Schweizer Jugendliche an Weltjugendtag
International

Schweizer Pilgerschar erlebt tiefgründige Weltjugendtage

Krakau, 28.7.16 (kath.ch) Der erste Tag des Weltjugendtages in Krakau war überschattet von Terrornachrichten aus Frankreich. Die 900 angereisten Jugendlichen aus der Schweiz erleben jedoch, wie sich trotz allem auch in der polnischen Kulturstadt die fröhlich-optimistische Stimmung durchsetzt, die Weltjugendtage bislang stets auszeichneten.

Vera Rüttimann

Wie einem magischen Strom folgend, lassen sich Jugendliche aus aller Welt durch die Ulica Grodzka zum pochenden Herz der Stadt führen, zum Rynek Glowny. Er gilt als der grösste mittelalterliche Marktplatz Europas. 40 Stadtpalais und unzählige Cafés umrahmen ihn. Zum Platz gelangt man durch das Florianstor, dessen Flanken die Weltjugendtags-Pilger zu einer riesigen Freilichtgalerie gemacht haben.

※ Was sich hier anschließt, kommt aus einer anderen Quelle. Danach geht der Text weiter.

Lemma exec_good w op w' : good w -> op_legal op -> exec usize_bits place can_grow w op = Some w' -> good w'.
Proof.
  intros G Hop. destruct w as [a rc recs pays]. destruct op as [data|opcode operand bound fill|opcode row rows bytes|ee opcode operand payload];
    cbn [exec op_legal] in *.
  - intros ((p & a') & Ha & [= <-])%bind_Some. intros E. destruct (G E) as (L & Hrs & Hcount & (rss & Lg & Ec) & Hp).
    cbn in *. destruct (alloc_ok top place H a data p a' L Ha) as (L' & K & Hh & Eb & S).
    split; [done|]. split; [done|]. split; [done|]. split; [exists rss; split; [by eapply log_keep|done]|].
    apply Forall_app. split; [by eapply payloads_keep|]. by constructor.
  - intros (((r & a') & rc') & Hr & [= <-])%bind_Some. unfold record_filled in Hr.
    destruct (error rc) as [e|] eqn:E; [injection Hr as <- <- <-; intros E'; cbn in E'; congruence|].
    apply bind_Some in Hr as ((r1 & a1) & Hw & [= <- <- <-]). unfold push_initialized_record in Hw.
    apply bind_Some in Hw as ((r2 & a2) & Hw & [= <- <-]). destruct r2 as [e|p]; [by intros E'|].
    destruct (G E) as (L & _ & _ & (rss & Lg & Ec) & _). destruct Hop as (Ho & Hu & Hb & Hf). cbn in L, Lg, Ec.
    destruct (write_command_ok top usize_bits place can_grow H a opcode operand bound fill p a2 rss L Lg Hb Hf Hw)
      as (payload & rss' & Ef & Ec' & _ & L' & K & Lg'). rewrite Ef.
    apply (good_record (mkWorld a rc recs pays) a2 _ _ rss'); try done. by rewrite <- Ec.
  - intros (((r & a') & rc') & Hr & [= <-])%bind_Some. unfold record_constant_bytes, record_constant_destination in Hr.
    destruct (error rc) as [e|] eqn:E; [injection Hr as <- <- <-; intros E'; cbn in E'; congruence|].
    destruct (_ || _) eqn:Eg in Hr; [injection Hr as <- <- <-; by intros E'|].
    apply bind_Some in Hr as ((r1 & a1) & Hw & [= <- <- <-]). unfold push_fixed_record, push_initialized_record in Hw.
    apply bind_Some in Hw as ((r2 & a2) & Hw & [= <- <-]). destruct r2 as [e|p]; [by intros E'|].
    destruct (G E) as (L & _ & _ & (rss & Lg & Ec) & _). destruct Hop as (Ho & Hu & Hb). cbn in L, Lg, Ec.
    destruct (write_command_ok top usize_bits place can_grow H a opcode row (rows * 16) _ p a2 rss L Lg ltac:(lia)
      (constant_fills bytes rows) Hw) as (payload & rss' & Ef & Ec' & _ & L' & K & Lg').
    apply fixed_filled in Ef as (w & u & Ef & ->). unfold constant_source in Ef. destruct (_ <? _) eqn:Es in Ef; [done|].
    injection Ef as <- _. reflect_cmp.
    assert (Et : byte_of bytes <$> seqZ 0 (Z.of_N (Z.to_N (rows * 16))) = take (Z.to_nat (rows * 16)) bytes).
    { rewrite Z2N.id by lia. apply list_eq. intros i. rewrite list_lookup_fmap. unfold size_of in Es.
      destruct (decide (i < Z.to_nat (rows * 16))%nat).
      - rewrite (lookup_seqZ_lt _ _ i), lookup_take_lt by lia. cbn. unfold byte_of. rewrite Z.add_0_l, Nat2Z.id.
        destruct (lookup_lt_is_Some_2 bytes i) as [b ->]; [lia|done].
      - rewrite lookup_seqZ_ge, lookup_take_ge by lia. done. }
    rewrite Et in Ec'. apply (good_record (mkWorld a rc recs pays) a2 _ _ rss'); try done. by rewrite <- Ec.
  - unfold try_append_single_stream. destruct (match error rc with Some _ => true | None => _ end) eqn:E; [by intros [= <-]|].
    destruct (error rc) as [e|] eqn:Ee; [done|]. destruct (slot_write a opcode operand payload) as [a'|] eqn:Es; [|by intros [= <-]].
    intros [= <-]. destruct (G Ee) as (L & _ & _ & (rss & Lg & Ec) & _). destruct Hop as (Ho & Hu & H8). cbn in L, Lg, Ec.
    destruct (slot_write_ok top can_grow a opcode operand payload a' rss L Lg H8 Es) as (rss' & Ec' & L' & K & Lg').
    apply (good_record (mkWorld a rc recs pays) a' _ _ rss'); try done. by rewrite <- Ec.
Qed.

Lemma run_good w ops w' : good w -> Forall op_legal ops -> run usize_bits place can_grow w ops = Some w' -> good w'.
Proof.
  revert w. induction ops as [|op ops IH]; intros w G Hl; cbn; [by intros [= <-]|].
  apply Forall_cons in Hl as [Hop Hops]. intros (w1 & Hw & Hr)%bind_Some. eapply IH; [|done|done]. by eapply exec_good.
Qed.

Hier trifft sich die katholische Welt

Auf diesem Platz, auf dem die Pferdekutschen wie Perlen an einer Schnur aneinandergereiht stehen und zu Füssen der Marienkirche, trifft sich in diesen Tagen, zusammen mit ihren Gastgeber, die katholische Welt. Eine junge Frau, die im Starbucks am Rynek arbeitet, sagt: «Ich mag diese Stimmung. Wir Polen mögen es, wenn Menschen auf öffentlichen Plätzen singen und tanzen.»

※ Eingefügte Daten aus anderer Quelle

(* ===== verification/BufferRename.v ===== *)
(** [buffer_rename.rs]: the decisions a vertex or index buffer [Lock] makes:
    write in place or rename, which pools stage, which locks widen or record
    the pending upload, and when a renamed device buffer must be preserved. *)

From S2P Require Import Prelude D3DTypes.

Inductive PreserveKind := PreserveNone | PreserveCpu.

Inductive LockPlan := WriteInPlace | Rename (preserve : PreserveKind).

#[global] Instance PreserveKind_eq_dec : EqDecision PreserveKind.
Proof. solve_decision. Defined.
#[global] Instance LockPlan_eq_dec : EqDecision LockPlan.
Proof. solve_decision. Defined.

Definition plan_lock (flags usage logical_len offset_to_lock size_to_lock
    last_submit_seq coherent_seq : Z) : LockPlan :=
  if flag flags (Z.lor D3DLOCK_NOOVERWRITE D3DLOCK_READONLY) then WriteInPlace
  else if last_submit_seq <=? coherent_seq then WriteInPlace
  else if flag flags D3DLOCK_DISCARD then Rename PreserveNone
  else
    let effective_size :=
      if size_to_lock =? 0 then (logical_len -| offset_to_lock)%u32
      else Z.min size_to_lock (logical_len -| offset_to_lock)%u32 in
    let whole_buffer := (offset_to_lock =? 0) && (logical_len <=? effective_size) in
    if whole_buffer then Rename PreserveCpu else WriteInPlace.

Inductive BufferMapMode := Direct | Staged.

#[global] Instance BufferMapMode_eq_dec : EqDecision BufferMapMode.
Proof. solve_decision. Defined.

Definition classify_map_mode (usage pool : Z) : BufferMapMode :=
  if (pool =? D3DPOOL_DEFAULT) && flag usage D3DUSAGE_DYNAMIC then Direct else Staged.

Definition may_trust_lock_bounds (flags _usage _pool size_to_lock : Z)
    (ignore_configured : bool) : bool :=
  negb ignore_configured && negb (size_to_lock =? 0) && negb (flag flags D3DLOCK_DISCARD).

Definition records_dirty_range (flags pool : Z) : bool :=
  negb (flag flags D3DLOCK_READONLY && (pool =? D3DPOOL_MANAGED)).

Definition stage_upload_needs_preserve (device_len offset size : Z) : bool :=
  negb (offset =? 0) || negb (size =? device_len).

(** ** What the decisions guarantee *)

(** A lock that names every byte of the buffer. *)
Definition names_whole_buffer (logical_len offset size : Z) : Prop :=
  offset = 0 /\ (size = 0 \/ logical_len <= size).

(** The whole decision table of [plan_lock]. *)
Lemma plan_lock_table flags usage len off size last coh :
  is_u32 len -> is_u32 off -> is_u32 size ->
  plan_lock flags usage len off size last coh =
    if flag flags D3DLOCK_NOOVERWRITE || flag flags D3DLOCK_READONLY || (last <=? coh)
    then WriteInPlace
    else if flag flags D3DLOCK_DISCARD then Rename PreserveNone
    else if bool_decide (names_whole_buffer len off size) then Rename PreserveCpu
    else WriteInPlace.
Proof.
  intros. unfold plan_lock. rewrite flag_lor.
  destruct (flag flags D3DLOCK_NOOVERWRITE), (flag flags D3DLOCK_READONLY),
    (last <=? coh); simpl; try done.
  destruct (flag flags D3DLOCK_DISCARD); [done|].
  match goal with |- (if ?b then _ else _) = _ => replace b with
    (bool_decide (names_whole_buffer len off size)) end; [done|].
  apply eq_bool_prop_intro. rewrite bool_decide_spec, andb_True, !Is_true_true, Z.eqb_eq, Z.leb_le.
  unfold names_whole_buffer, sat. unfold_mach. split_ifs; lia.
Qed.

(** Only [Direct] buffers, the default-pool dynamic ones, share their backing
    with the GPU. *)
Lemma classify_map_mode_direct usage pool :
  classify_map_mode usage pool = Direct
  <-> pool = D3DPOOL_DEFAULT /\ flag usage D3DUSAGE_DYNAMIC = true.
Proof.
  unfold classify_map_mode. destruct (pool =? _) eqn:?, (flag _ _); simpl; reflect_cmp;
    naive_solver.
Qed.

(** A rename may skip the preserve copy exactly when the upload replaces every
    byte of the device buffer. *)
Lemma needs_preserve_false device_len offset size :
  stage_upload_needs_preserve device_len offset size = false
  <-> offset = 0 /\ size = device_len.
Proof.
  unfold stage_upload_needs_preserve. rewrite orb_false_iff, !negb_false_iff, !Z.eqb_eq. done.
Qed.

Stimmung zwischen Freude und Trauer

Zentrum des Ryneks sind die berühmten Tuchhallen mit ihren holzverschalten Läden, die zu den ältesten der Welt gehören. Hier verdichtet sich das Krakauer Leben zu einem buntem Panoptikum aus Farben, Gerüchen und Geräuschen. Mit dem Zusatz «Weltjugendtag» ergibt dies eine umwerfende Stimmung.

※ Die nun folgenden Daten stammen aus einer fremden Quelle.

(* ===== verification/BufferBacking.v ===== *)
(** [buffer_backing.rs]: the CPU backing of a vertex or index buffer, what it
    still holds of the device buffer, and the per-class live-bytes gauge. *)

From S2P Require Import Prelude D3DTypes PageBox BufferRename.

Inductive BackingClass := WriteOnlyStatic | Dynamic | Other.
Inductive BackingState := Mirrors | Released | Partial.

#[global] Instance BackingClass_eq_dec : EqDecision BackingClass.
Proof. solve_decision. Defined.
#[global] Instance BackingState_eq_dec : EqDecision BackingState.
Proof. solve_decision. Defined.

(** The three process-wide counters. *)
Record BackingBytes := mkBackingBytes {
  write_only_static : Z; dynamic : Z; other : Z;
}.

Definition total (g : BackingBytes) : Z :=
  wrap64 (wrap64 (write_only_static g + dynamic g) + other g).

Definition may_release_backing (usage pool : Z) : bool :=
  (pool =? D3DPOOL_DEFAULT)
  && flag usage D3DUSAGE_WRITEONLY
  && negb (flag usage (Z.lor D3DUSAGE_DYNAMIC D3DUSAGE_SOFTWAREPROCESSING)).

Definition classify_backing (usage pool : Z) : BackingClass :=
  if may_release_backing usage pool then WriteOnlyStatic
  else if flag usage D3DUSAGE_DYNAMIC then Dynamic
  else Other.

Definition counter (g : BackingBytes) (c : BackingClass) : Z :=
  match c with
  | WriteOnlyStatic => write_only_static g
  | Dynamic => dynamic g
  | Other => other g
  end.

Definition set_counter (g : BackingBytes) (c : BackingClass) (v : Z) : BackingBytes :=
  match c with
  | WriteOnlyStatic => mkBackingBytes v (dynamic g) (other g)
  | Dynamic => mkBackingBytes (write_only_static g) v (other g)
  | Other => mkBackingBytes (write_only_static g) (dynamic g) v
  end.

Definition charge (g : BackingBytes) (c : BackingClass) (n : Z) : BackingBytes :=
  set_counter g c (wrap64 (counter g c + n)).
Definition discharge (g : BackingBytes) (c : BackingClass) (n : Z) : BackingBytes :=
  set_counter g c (wrap64 (counter g c - n)).

Module BufferBacking.

Record t := mk {
  page_box : option PageBox;
  padded_len : Z;
  logical_len : Z;
  class : BackingClass;
  state : BackingState;
  pinned : bool;
}.

Definition new (g : BackingBytes) (pb : PageBox) (logical : Z) (c : BackingClass)
    : t * BackingBytes :=
  (mk (Some pb) (pb_len pb) logical c Mirrors false, charge g c (pb_len pb)).

Definition is_released (b : t) : bool := bool_decide (state b = Released).
Definition may_widen_upload (b : t) : bool := bool_decide (state b = Mirrors).

(** [read_ptr_at] and [write_ptr_at]: the offset of the pointer handed out. *)
Definition ptr_at (b : t) (offset : Z) : option Z :=
  pb ← page_box b; if pb_len pb <? offset then None else Some offset.

Definition release (g : BackingBytes) (b : t) : option PageBox * t * BackingBytes :=
  match page_box b with
  | None => (None, b, g)
  | Some pb =>
      (Some pb, mk None (padded_len b) (logical_len b) (class b) Released (pinned b),
       discharge g (class b) (padded_len b))
  end.

(** [adopt_device_copy]; [None] is the panic of [copy_from_slice] on a length
    mismatch. *)
Definition adopt_device_copy (g : BackingBytes) (b : t) (pb : PageBox)
    : option (t * BackingBytes) :=
  match state b with
  | Mirrors => Some (b, g)
  | Partial =>
      match page_box b with
      | None => if pb_len pb =? 0
                then Some (mk None (padded_len b) (logical_len b) (class b) Mirrors true, g)
                else None
      | Some own =>
          if pb_len own =? pb_len pb
          then Some (mk (Some (copy_into own 0 (pb_bytes pb) 0 (pb_len pb))) (padded_len b)
                       (logical_len b) (class b) Mirrors true, g)
          else None
      end
  | Released =>
      Some (mk (Some pb) (pb_len pb) (logical_len b) (class b) Mirrors true,
            charge g (class b) (pb_len pb))
  end.

Definition restore (g : BackingBytes) (b : t) (pb : PageBox) : t * BackingBytes :=
  (mk (Some pb) (pb_len pb) (logical_len b) (class b) Partial (pinned b),
   charge g (class b) (pb_len pb)).

Definition replace (g : BackingBytes) (b : t) (pb : PageBox)
    : option PageBox * t * BackingBytes :=
  match page_box b with
  | None => (None, b, g)
  | Some old =>
      (Some old, mk (Some pb) (pb_len pb) (logical_len b) (class b) (state b) (pinned b),
       charge (discharge g (class b) (padded_len b)) (class b) (pb_len pb))
  end.

Definition note_upload (b : t) (min max : Z) : t :=
  if bool_decide (state b = Partial) && (min =? 0) && (logical_len b <=? max)
  then mk (page_box b) (padded_len b) (logical_len b) (class b) Mirrors (pinned b)
  else b.

(** [Drop for BufferBacking]. *)
Definition drop (g : BackingBytes) (b : t) : BackingBytes :=
  match page_box b with
  | Some _ => discharge g (class b) (padded_len b)
  | None => g
  end.

(** ** Accounting *)

(** What a backing contributes to its class's counter. *)
Definition charged (b : t) : Z := match page_box b with Some _ => padded_len b | None => 0 end.

(** A backing without pages is exactly a released one, and the padded length
    is the allocation's while there is one. *)
Definition wf (b : t) : Prop :=
  (page_box b = None <-> state b = Released)
  /\ forall pb, page_box b = Some pb -> padded_len b = pb_len pb.

Lemma charge_counter g c n c' :
  counter (charge g c n) c' = if decide (c' = c) then wrap64 (counter g c + n) else counter g c'.
Proof. destruct c, c'; done. Qed.

Lemma discharge_counter g c n c' :
  counter (discharge g c n) c' = if decide (c' = c) then wrap64 (counter g c - n) else counter g c'.
Proof. destruct c, c'; done. Qed.

(** Every operation on one live backing. *)
Inductive op (g : BackingBytes) (b : t) : t -> BackingBytes -> Prop :=
  | op_release : forall o b' g', release g b = (o, b', g') -> op g b b' g'
  | op_adopt : forall pb b' g', adopt_device_copy g b pb = Some (b', g') -> op g b b' g'
  | op_restore : forall pb b' g',
      is_released b = true -> restore g b pb = (b', g') -> op g b b' g'
  | op_replace : forall pb o b' g', replace g b pb = (o, b', g') -> op g b b' g'
  | op_note : forall min max, op g b (note_upload b min max) g.

(** Live backings and the gauge, across every buffer of the process. *)
Inductive step : list t * BackingBytes -> list t * BackingBytes -> Prop :=
  | step_new : forall bs g pb logical c b g',
      new g pb logical c = (b, g') -> step (bs, g) (b :: bs, g')
  | step_op : forall bs1 bs2 g b b' g',
      op g b b' g' -> step (bs1 ++ b :: bs2, g) (bs1 ++ b' :: bs2, g')
  | step_drop : forall bs1 bs2 g b,
      step (bs1 ++ b :: bs2, g) (bs1 ++ bs2, drop g b).

(** Padded bytes the backings of class [c] hold. *)
Fixpoint held (c : BackingClass) (bs : list t) : Z :=
  match bs with
  | [] => 0
  | b :: bs => (if decide (c = class b) then charged b else 0) + held c bs
  end.

Definition gauge_ok (w : list t * BackingBytes) : Prop :=
  Forall wf (fst w) /\ forall c, counter (snd w) c = wrap64 (held c (fst w)).

Lemma held_app c bs1 bs2 : held c (bs1 ++ bs2) = held c bs1 + held c bs2.
Proof. induction bs1; simpl; lia. Qed.

(** An operation moves the gauge of its class by what the backing gained or
    lost, and no other counter. *)
Lemma op_spec g b b' g' :
  wf b -> (forall c, wrap64 (counter g c) = counter g c) -> op g b b' g' ->
  wf b' /\ class b' = class b
  /\ forall c, counter g' c =
       wrap64 (counter g c + if decide (c = class b) then charged b' - charged b else 0).
Proof.
  intros [Hw1 Hw2] Hg Hop.
  assert (Hsame : forall b2, charged b2 = charged b -> class b2 = class b -> forall c,
    counter g c = wrap64 (counter g c + if decide (c = class b) then charged b2 - charged b else 0)).
  { intros b2 -> _ c. rewrite <- Hg at 1. f_equal. case_decide; lia. }
  destruct b as [[own|] p l cl [] pn]; simpl in *;
    try discriminate (proj1 Hw1 eq_refl); try discriminate (proj2 Hw1 eq_refl); clear Hw1;
    try (specialize (Hw2 own eq_refl); subst p);
    destruct Hop as [o b' g' E|pb b' g' E|pb b' g' Hr E|pb o b' g' E|lo hi];
    unfold release, adopt_device_copy, restore, replace, note_upload, is_released in *;
    simpl in *; repeat case_match; simplify_eq;
    (split; [split; simpl; [naive_solver|intros; by simplify_eq]|]);
    (split; [done|]); try (by apply Hsame);
    intros c; rewrite ?charge_counter, ?discharge_counter; simpl;
    (case_decide; [subst c|by rewrite Z.add_0_r]);
    rewrite ?discharge_counter, ?decide_True by done; autorewrite with wrap; f_equal;
    unfold charged; simpl; lia.
Qed.

Lemma gauge_ok_step w w' : gauge_ok w -> step w w' -> gauge_ok w'.
Proof.
  intros [Hwf Hg] Hs. destruct Hs as [bs g pb l c b g' E|bs1 bs2 g b b' g' Hop|bs1 bs2 g b];
    simpl in *.
  - unfold new in E; simplify_eq. split.
    + constructor; [|done]. split; simpl; [done|intros; by simplify_eq].
    + intros c'. cbn [fst snd held class]. rewrite charge_counter. case_decide; subst; [|by rewrite Hg].
      rewrite Hg. autorewrite with wrap. f_equal. unfold charged; simpl. lia.
  - apply Forall_app in Hwf as [Hwf1 Hwf2]. inversion_clear Hwf2 as [|?? Hb Hwf2'].
    destruct (op_spec g b b' g') as (Hw' & Hc & Hcnt); [done| |done|].
    { intros. rewrite Hg. apply wrap64_wrap. }
    split; [by apply Forall_app; split; [|constructor]|].
    intros c. rewrite Hcnt, Hg. autorewrite with wrap. f_equal.
    cbn [fst]. rewrite !held_app. cbn [held]. rewrite Hc. case_decide; lia.
  - apply Forall_app in Hwf as [Hwf1 Hwf2]. inversion_clear Hwf2 as [|?? Hb Hwf2'].
    split; [by apply Forall_app|]. intros c. unfold drop. cbn [fst snd].
    specialize (Hg c). rewrite held_app in *. simpl in Hg. unfold charged in Hg.
    destruct (page_box b); [rewrite discharge_counter|]; case_decide; subst; rewrite Hg;
      autorewrite with wrap; f_equal; lia.
Qed.

(** The three live-bytes counters always read exactly the padded bytes of
    the backings that hold pages, class by class, modulo the 64-bit counter;
    every reachable backing holds pages exactly when it is not [Released].
    Reachable means any interleaving, over any number of buffers, of create,
    release, restore of a released backing, rename, adoption of a device copy,
    upload notes and destruction. *)
Theorem gauge_exact w :
  rtc step ([], mkBackingBytes 0 0 0) w ->
  gauge_ok w.
Proof.
  intros H. assert (gauge_ok ([], mkBackingBytes 0 0 0)) as H0.
  { split; [constructor|]. by intros []. }
  revert H0. induction H; eauto using gauge_ok_step.
Qed.

(** A write-only static buffer created, released and restored. *)
Lemma gauge_exact_witness :
  gauge_ok ([mk (Some (mkPageBox 2 32768 20000 true 0 (fun _ => 0))) 32768 20000
                WriteOnlyStatic Partial false],
            mkBackingBytes 32768 0 0).
Proof.
  apply gauge_exact.
  eapply rtc_l.
  { eapply (step_new [] _ (mkPageBox 1 32768 20000 true 0 (fun _ => 0)) 20000 WriteOnlyStatic).
    reflexivity. }
  eapply rtc_l. { eapply (step_op [] []). eapply op_release. reflexivity. }
  eapply rtc_l.
  { eapply (step_op [] []).
    eapply (op_restore _ _ (mkPageBox 2 32768 20000 true 0 (fun _ => 0))); reflexivity. }
  apply rtc_refl.
Defined.

End BufferBacking.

Auch hier überall Fahnen und fröhlich singende Jugendliche.  Sie erobern die Wahrzeichen der Stadt, so auch den Wawel, die polnische Akropolis, wo einst die polnischen Könige residierten. Auch der Regen – ein starker Platzregen – kann die Stimmung nicht trüben. Musik, Tanz und neugierige Offenheit sind überall anzutreffen.

Schweizer Nationentreffen bei den Albertinerinnen

Am Nachmittag kommt es in der Kirche der Albertinerinnen an der Jana Woronicza 10 zum traditionellen Schweizer Weltjugendtag-Treffen, das die Organisatoren «»ª#»«ŽSzwajcarskiFestiwal nennen. Die Pilger aus der Schweiz, die sich aus allen Ecken der Stadt dahin auf den Weg machen, sind an den stylischen Seesäcken in den Farben rot, gelb und blau zu erkennen, mit welchen über 900 Deutschschweizer in Krakau ausgestattet wurden. Das junge Schweizer Start-Up Sackstarch hat diese extra für die Organisatoren aus Storenstoff hergestellt.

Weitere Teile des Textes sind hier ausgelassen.